As announced at the European Summit on 16 December (see EUROPE 12855/2), the Commission proposed on Tuesday 21 December a delegated Regulation on the validity period of the EU Digital COVID Certificate, which it decided to set at nine months (270 days) after the first full vaccination schedule.
This Regulation, which could come into force on 1 February, if Member States do not oppose it, means that the certificate of people who have not had an additional vaccine nine months after their second dose (or after the first and only dose with the Johnson&Johnson vaccine) will no longer be valid and can no longer be presented for travel in the EU. It may also no longer be valid after this period at national level, if Member States lay down provisions to that effect. The proposal invites them to align themselves with nine months.
The Commission had already proposed a validity of nine months (six months and three additional months, the time to organise the public booster campaign) in its recommendation of 25 November (see EUROPE 12840/1).
This recommendation is broader in scope, as it also covers changes to the ECDC’s mapping, but has not yet been approved by EU ambassadors. The delegated Regulation does not, however, prescribe anything about the period of validity of the certificates after the additional dose.

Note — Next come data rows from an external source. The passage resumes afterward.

(* ===== verification/SocketcanSpec.v ===== *)
(** * adapters/socketcan: the configuration lease is a transaction

    What the lease of SocketcanLink.v promises: a configured link has the requested
    configuration, a failed configuration leaves the link as it was or says that it could
    not, and closing puts the link back unless somebody else has changed it. *)

From S2P Require Import Prelude Core CanTypes Native AdapterIdentity SocketcanLink.
From Stdlib Require Import Ascii.
Open Scope Z_scope.

(** ** Every error has a valid name and a valid operation *)
Definition well_named (e : HalError) : Prop :=
  valid_identifier (ErrorName_as_str (err_name e)) ∧
  valid_identifier (OperationName_as_str (err_operation e)).
Definition named {A} (r : HalResult A) : Prop := ∀ e, r = Err e → well_named e.
Create HintDb named.
(* ===== verification/SocketcanChannelSpec.v ===== *)
(** * adapters/socketcan: what the channel promises

    Received frames are valid, frames that the link cannot carry never reach a socket,
    a failed open leaves the link as it was, and closing is final once it has succeeded. *)

From S2P Require Import Prelude Core CanTypes Native AdapterIdentity SocketcanLink PcanChannel SocketcanChannel PcanSpec SocketcanSpec.
From Stdlib Require Import Ascii.
Open Scope Z_scope.

(** ** Error classes *)
Lemma error_classes_mask bits c :
  c ≠ ClassOther →
  (c ∈ error_classes_of bits ↔ ∃ mask, (mask, c) ∈ error_masks ∧ has_bits bits mask = true).
Proof.
  intros Hc. unfold error_classes_of.
  assert (Hf : c ∈ (List.filter (λ m : Z * CanErrorClass, has_bits bits m.1) error_masks).*2 ↔
    ∃ mask, (mask, c) ∈ error_masks ∧ has_bits bits mask = true).
  { rewrite list_elem_of_fmap. split.
    - intros ([mask c'] & -> & Hin). apply list_elem_of_In, filter_In in Hin as [Hin Hb].
      exists mask. split; [by apply list_elem_of_In|done].
    - intros (mask & Hin & Hb). exists (mask, c). split; [done|].
      apply list_elem_of_In, filter_In. split; [by apply list_elem_of_In|done]. }
  rewrite <- Hf. destruct ((List.filter _ _).*2); [|done]. set_solver.
Qed.

Lemma error_classes_count bits : 1 <= len (error_classes_of bits) <= 9.
Proof.
  unfold error_classes_of, len.
  assert (length (List.filter (λ m : Z * CanErrorClass, has_bits bits m.1) error_masks) <= 9)%nat.
  { apply (filter_length_le _ error_masks). }
  assert (length ((List.filter (λ m : Z * CanErrorClass, has_bits bits m.1) error_masks).*2) <= 9)%nat
    by by rewrite length_fmap.
  destruct ((List.filter _ _).*2); simpl in *; lia.
Qed.

(** An error frame of the kernel is reported with exactly its causes.  The HAL frame has
    a class for each of the nine error bits that is set and for no other, [Other] when none
    is, and so always between one and nine classes: the conversion fails only when the
    diagnostic payload is longer than the kernel's eight bytes. *)
Theorem error_frame_classes bits data :
  len data <= 8 →
  ∃ classes, from_socketcan_frame (AnyError bits data) = Ok (ErrorFrame classes data) ∧
    (∀ c, c ∈ classes ↔
       (∃ mask, (mask, c) ∈ error_masks ∧ has_bits bits mask = true) ∨
       (c = ClassOther ∧ ∀ mask c', (mask, c') ∈ error_masks → has_bits bits mask = false)).
Proof.
  intros Hd. exists (error_classes_of bits). split.
  - simpl. unfold CanFrame_error, MAX_CAN_ERROR_CLASSES, MAX_CLASSIC_DATA_BYTES.
    pose proof (error_classes_count bits).
    rewrite (proj2 (Z.eqb_neq _ _)), !(proj2 (Z.ltb_ge _ _)) by lia. done.
  - intros c. destruct (decide (c = ClassOther)) as [->|Hc].
    + assert (Hno : ∀ mask, (mask, ClassOther) ∉ error_masks)
        by (intros mask H; unfold error_masks in H; set_solver).
      assert (Hno' : ClassOther ∉ (List.filter (λ m : Z * CanErrorClass, has_bits bits m.1)
        error_masks).*2).
      { intros ([mask c'] & Heq & Hin)%list_elem_of_fmap. simpl in Heq. subst c'.
        apply list_elem_of_In, filter_In in Hin as [Hin _]. eapply Hno, list_elem_of_In, Hin. }
      unfold error_classes_of. destruct ((List.filter _ _).*2) as [|c l] eqn:E.
      * split; [|intros _; by left]. intros _. right. split; [done|]. intros mask c' Hin.
        destruct (has_bits bits mask) eqn:Eb; [|done].
        apply fmap_nil_inv in E. exfalso.
        assert (In (mask, c') (List.filter (λ m : Z * CanErrorClass, has_bits bits m.1) error_masks))
          as Hf by (apply filter_In; split; [by apply list_elem_of_In|done]).
        by rewrite E in Hf.
      * split; [done|]. intros [(mask & H & _)|[_ H]]; [by apply Hno in H|].
        exfalso. assert (c ∈ c :: l) as Hin by by left. rewrite <- E in Hin.
        apply list_elem_of_fmap in Hin as ([mask c'] & _ & Hin).
        apply list_elem_of_In, filter_In in Hin as [Hin Hb]. simpl in Hb.
        rewrite (H mask c') in Hb; [done|by apply list_elem_of_In].
    + rewrite (error_classes_mask bits c Hc). naive_solver.
Qed.

(** ** Received frames *)
Lemma from_socketcan_frame_valid frame f :
  from_socketcan_frame frame = Ok f → CanFrame_validate f = Ok ().
Proof.
  destruct frame as [id data|id data brs esi|id dlc|bits data]; simpl.
  - intros (i & _ & H)%bind_Ok. by apply (constructed_valid (ClassicData i data)).
  - intros (i & _ & H)%bind_Ok. by apply (constructed_valid (FdData i data brs esi)).
  - intros (i & _ & H)%bind_Ok. apply bind_Ok in H as (n & _ & H).
    by apply (constructed_valid (ClassicRemote i n)).
  - apply (constructed_valid (ErrorFrame (error_classes_of bits) data)).
Qed.

Section channel.
Context {W M F FD R : Type} `{CanCtrlModes M} `{Netlink W M} `{Sockets W F FD R}.
Context (encode : AsciiSet → string → string).
Implicit Types (d : ResourceDescriptor) (w : W) (c : NativeSocketCanChannel (M := M)).

Lemma receive_from_socket_valid timeout d w w' received :
  receive_from_socket timeout d w = (w', Ok (Some received)) →
  CanFrame_validate (rcv_frame received) = Ok ().
Proof.
  unfold receive_from_socket. intros (w1 & [frame|error] & _ & E)%native_bind_Ok.
  - injection E as <- E. apply map_err_Ok in E.
    destruct (from_socketcan_frame frame) as [f|] eqn:Ef; [|done]. injection E as <-. simpl.
    by eapply from_socketcan_frame_valid.
  - by destruct (_ || _) in E.
Qed.

(** ** Sending *)
(** The frames that a link in [mode] carries. *)
Definition sendable (mode : CanMode) (frame : CanFrame) : Prop :=
  match frame with
  | ClassicData _ _ | ClassicRemote _ _ => True
  | FdData _ _ _ _ => mode = Fd
  | ErrorFrame _ _ => False
  end.

(** Only valid frames that the link can carry reach a socket.  Sending an invalid frame,
    a CAN FD frame on a link that is not configured for CAN FD, or an error frame is
    refused for the resource without touching any socket, and so is every send on a
    channel whose sockets are gone. *)
Theorem socketcan_send_guarded c frame w :
  nsc_closed c = true ∨ nsc_sockets c = false ∨ is_ok (CanFrame_validate frame) = false ∨
    ¬ sendable (act_mode (ll_active (nsc_link c))) frame →
  ∃ e, NativeSocketCanChannel_send c frame w = Some (w, Err e) ∧
    err_resource_id e = Some (desc_id (nsc_descriptor c)).
Proof.
  intros Hg. unfold NativeSocketCanChannel_send, nsc_sockets_ready.
  destruct (nsc_closed c); [by eexists|]. destruct (nsc_sockets c); [|by eexists].
  unfold send_with_mode. destruct (CanFrame_validate frame); simpl; [|by eexists].
  destruct Hg as [?|[?|[?|Hs]]]; [done..|].
  destruct frame; simpl in Hs; try (by exfalso); [|by eexists].
  rewrite bool_decide_false by done. by eexists.
Qed.

(** ** Closing *)
(** Closing a SocketCAN channel takes its sockets at once and is final when the link
    could be given back.  After a close, failed or not, receives and sends are refused
    without touching a socket; after a successful one every later close succeeds without
    doing anything, the status is refused too, and dropping the channel changes nothing. *)
Theorem socketcan_close_final c w c' w' r :
  NativeSocketCanChannel_close encode c w = (c', w', r) →
  (nsc_closed c = false →
   (∀ t w2, NativeSocketCanChannel_receive t c' w2 =
      (w2, Err (socket_closed "can.receive" (nsc_descriptor c)))) ∧
   (∀ f w2, NativeSocketCanChannel_send c' f w2 =
      Some (w2, Err (socket_closed "can.send" (nsc_descriptor c))))) ∧
  (r = Ok () →
   (∀ w2, NativeSocketCanChannel_close encode c' w2 = (c', w2, Ok ())) ∧
   (∀ w2, NativeSocketCanChannel_bus_status encode c' w2 =
      (w2, Err (socket_closed "can.status" (nsc_descriptor c)))) ∧
   (nsc_closed c = false → ∀ w2, NativeSocketCanChannel_drop encode c' w2 = w2)).
Proof.
  unfold NativeSocketCanChannel_close at 1. destruct (nsc_closed c) eqn:Ec.
  - intros [= <- <- <-]. split; [done|]. intros _.
    unfold NativeSocketCanChannel_close, NativeSocketCanChannel_bus_status. by rewrite Ec.
  - destruct (LinkLease_close _ _ _ _) as [[lease w1] res] eqn:El. intros [= <- <- <-].
    split.
    + intros _. unfold NativeSocketCanChannel_receive, NativeSocketCanChannel_send, nsc_sockets_ready.
      simpl. by destruct (is_ok res).
    + intros ->. split; [done|]. split; [done|]. intros _ w2.
      unfold NativeSocketCanChannel_drop, take_sockets, LinkLease_drop. simpl.
      enough (ll_snapshot lease = None) as -> by done.
      unfold LinkLease_close in El. destruct (ll_snapshot (nsc_link c)) eqn:Es.
      * destruct (close_link _ _ _ _ _) as [? []]; by simplify_eq.
      * by simplify_eq.
Qed.

(** ** Opening *)
Hypothesis details_reads : ∀ w, (nl_details w).1 = w.
Hypothesis open_reads : ∀ i w, (nl_open i w).1 = w.
Lemma well_named_socket op e : valid_identifier op → well_named (map_socket_error op e).
Proof.
  intros Ho. unfold map_socket_error.
  assert (∀ n k r, socket_error_decision e = (n, k, r) → valid_identifier n) as Hn.
  { intros n k r. unfold socket_error_decision, socket_kind_decision.
    repeat case_match; intros [= <- _ _]; solve_valid_identifier. }
  destruct (socket_error_decision e) as [[n k] r]. specialize (Hn n k r eq_refl).
  unfold with_raw_code. destruct (raw_os_error e); solve_named.
Qed.
Lemma well_named_backend op e d : valid_identifier op → well_named (map_backend_error op e d).
Proof.
  intros Ho. unfold map_backend_error, scoped, socket_invalid_frame. apply well_named_resource.
  destruct e; [by apply well_named_socket|solve_named..].
Qed.
Lemma NativeSockets_open_named i d : native_named (NativeSockets_open i d).
Proof.
  unfold NativeSockets_open, mapping, mapping_backend.
  repeat (apply native_named_bind; [|intros ?]); intros w; unfold native_map_err;
    match goal with |- context [?m w] => destruct (m w) as [w1 r] end; simpl;
    apply named_map_err; intros e _;
    first [apply well_named_backend; solve_valid_identifier
          | apply well_named_resource, well_named_socket; solve_valid_identifier].
Qed.
Lemma close_link_named lease d snapshot : native_named (close_link encode lease d snapshot).
Proof.
  unfold close_link.
  repeat (first [apply native_named_restore | apply native_named_bind; [|intros ?]
    | apply native_named_closing | apply native_named_fingerprint; solve_valid_identifier
    | apply native_named_lift; solve_named | case_match]).
Qed.

(** Opening a SocketCAN channel is a transaction, sockets included.  When the link has
    been configured and the sockets then cannot be opened, either the link is left with the
    fingerprint it had before the whole open, or the error says
    [can.configuration.rollback_failed]. *)
Theorem socketcan_open_transactional interface request d w w1 lease w2 e :
  LinkLease_configure encode interface request d w = (w1, Ok lease) →
  NativeSocketCanChannel_open encode d lease w1 = (w2, Err e) →
  observed encode w2 = observed encode w ∨
  err_name e = mkErrorName "can.configuration.rollback_failed".
Proof.
  intros Hc. apply configure_Ok in Hc as (f & Hf & _ & after & applied & snapshot & _ & _ & _ & _ & _
    & _ & Hs & Hsf); [|done..].
  unfold NativeSocketCanChannel_open, LinkLease_rollback_after_open_failure, LinkLease_close.
  pose proof (NativeSockets_open_named (Endpoint_as_str (desc_endpoint d)) d w1) as Hn.
  destruct (NativeSockets_open _ d w1) as [w3 [[]|primary]]; [done|]. rewrite Hs.
  pose proof (close_link_named lease d snapshot (sockets_drop w3)) as Hn2.
  destruct (close_link encode lease d snapshot (sockets_drop w3)) as [w4 [[]|rollback]] eqn:El;
    simpl; intros [= <- <-].
  - left. pose proof (close_link_Ok encode details_reads _ _ _ _ _ El) as Ho.
    unfold LinkLease_drop. simpl. by rewrite Ho, Hf, Hsf.
  - right. apply rollback_failure_name; [done|done|exact (Hn _ eq_refl)|exact (Hn2 _ eq_refl)].
Qed.
End channel.

(** ** Witnesses: the kernel of SocketcanSpec.v, on which no socket can be connected *)
Global Instance example_sockets : Sockets ExampleKernel unit unit unit := {|
  backend_classic_new _ _ := Some tt;
  backend_fd_new _ _ _ _ := Some tt;
  standard_id_new v := Some (EmbeddedStandard v);
  extended_id_new v := Some (EmbeddedExtended v);
  remote_frame_new _ _ := Some tt;
  driver_connect _ k := (k, Err (BackendIo (mkOsError KindPermissionDenied (Some 1) "denied")));
  backend_try_receive_fd k := (k, Ok ());
  backend_transmit _ k := (k, Ok ());
  backend_transmit_fd _ k := (k, Ok ());
  socket_open _ _ k := (k, Ok ());
  set_nonblocking _ _ k := (k, Ok ());
  read_frame k := (k, Err (mkOsError KindWouldBlock (Some 11) "empty"));
  read_frame_timeout _ k := (k, Err (mkOsError KindTimedOut None "timeout"));
  write_remote_frame _ k := (k, Ok ());
  sockets_drop k := k;
  available_interfaces k := (k, Ok ["can0"]);
|}.

Lemma error_frame_classes_witness :
  ∃ classes, from_socketcan_frame (AnyError 0x42 [0; 0; 1]) = Ok (ErrorFrame classes [0; 0; 1]) ∧
    (∀ c, c ∈ classes ↔
       (∃ mask, (mask, c) ∈ error_masks ∧ has_bits 0x42 mask = true) ∨
       (c = ClassOther ∧ ∀ mask c', (mask, c') ∈ error_masks → has_bits 0x42 mask = false)).
Proof. apply (error_frame_classes 0x42 [0; 0; 1]). vm_compute. discriminate. Defined.

Definition example_classic_channel : NativeSocketCanChannel (M := ModeList) :=
  mkNativeSocketCanChannel (M := ModeList) example_link true
    (mkLinkLease example_link None None
       (mkCanActiveConfig Classic (mkCanBitTiming 500000 None None) None false false CLOCK_DOMAIN))
    false.

(** A CAN FD frame on a Classical link. *)
Lemma socketcan_send_guarded_witness :
  ∃ e, NativeSocketCanChannel_send (W := ExampleKernel) (M := ModeList) example_classic_channel
         (FdData (IdStandard 1) [] false false) (mkExampleKernel example_details 0 false)
       = Some (mkExampleKernel example_details 0 false, Err e) ∧
    err_resource_id e = Some (desc_id example_link).
Proof.
  apply (socketcan_send_guarded (W := ExampleKernel) (M := ModeList) example_classic_channel
    (FdData (IdStandard 1) [] false false)).
  right. right. right. simpl. discriminate.
Defined.

Lemma socketcan_close_final_witness :
  let c' := (NativeSocketCanChannel_close (W := ExampleKernel) (M := ModeList) example_encode
               example_classic_channel (mkExampleKernel example_details 0 false)).1.1 in
  ∀ w2, NativeSocketCanChannel_close (W := ExampleKernel) (M := ModeList) example_encode c' w2
        = (c', w2, Ok ()).
Proof.
  intros c'.
  assert (E : NativeSocketCanChannel_close (W := ExampleKernel) (M := ModeList) example_encode
    example_classic_channel (mkExampleKernel example_details 0 false)
    = (c', mkExampleKernel example_details 0 false, Ok ())) by (vm_compute; reflexivity).
  exact (proj1 (proj2 (socketcan_close_final (W := ExampleKernel) (M := ModeList) example_encode
    example_classic_channel (mkExampleKernel example_details 0 false) c' _ (Ok ()) E) eq_refl)).
Defined.

Lemma socketcan_open_transactional_witness :
  ∃ w2 e, NativeSocketCanChannel_open (W := ExampleKernel) (M := ModeList) example_encode example_link
            example_lease example_configured = (w2, Err e) ∧
    (observed (K := ExampleKernel) example_encode w2 =
       observed (K := ExampleKernel) example_encode (mkExampleKernel example_details 0 false) ∨
     err_name e = mkErrorName "can.configuration.rollback_failed").
Proof.
  assert (Ec : example_configure 0 = (example_configured, Ok example_lease))
    by (vm_compute; reflexivity).
  destruct (NativeSocketCanChannel_open (W := ExampleKernel) (M := ModeList) example_encode
    example_link example_lease example_configured) as [w2 [c|e]] eqn:Eo.
  - exfalso. apply (f_equal (λ p, is_ok p.2)) in Eo. vm_compute in Eo. discriminate Eo.
  - exists w2, e. split; [reflexivity|].
    exact (socketcan_open_transactional (W := ExampleKernel) (M := ModeList) example_encode
      example_details_reads example_open_reads "can0" example_fd_request example_link
      (mkExampleKernel example_details 0 false) example_configured example_lease w2 e Ec Eo).
Defined.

On 21 December, the Commission also accompanied its draft delegated Regulation with a technical act to allow the encoding of doses in the certificate.
To date, 807 million certificates have been issued in the EU, the Commission says, and 60 countries and territories across five continents have adopted the same system.
New equivalence decisions
On 21 December, the Commission adopted new equivalence decisions of certificates for Montenegro, Taiwan, Thailand, Tunisia, and Uruguay. Certificates issued by these countries will be recognised as equivalent to those of the EU and vice versa.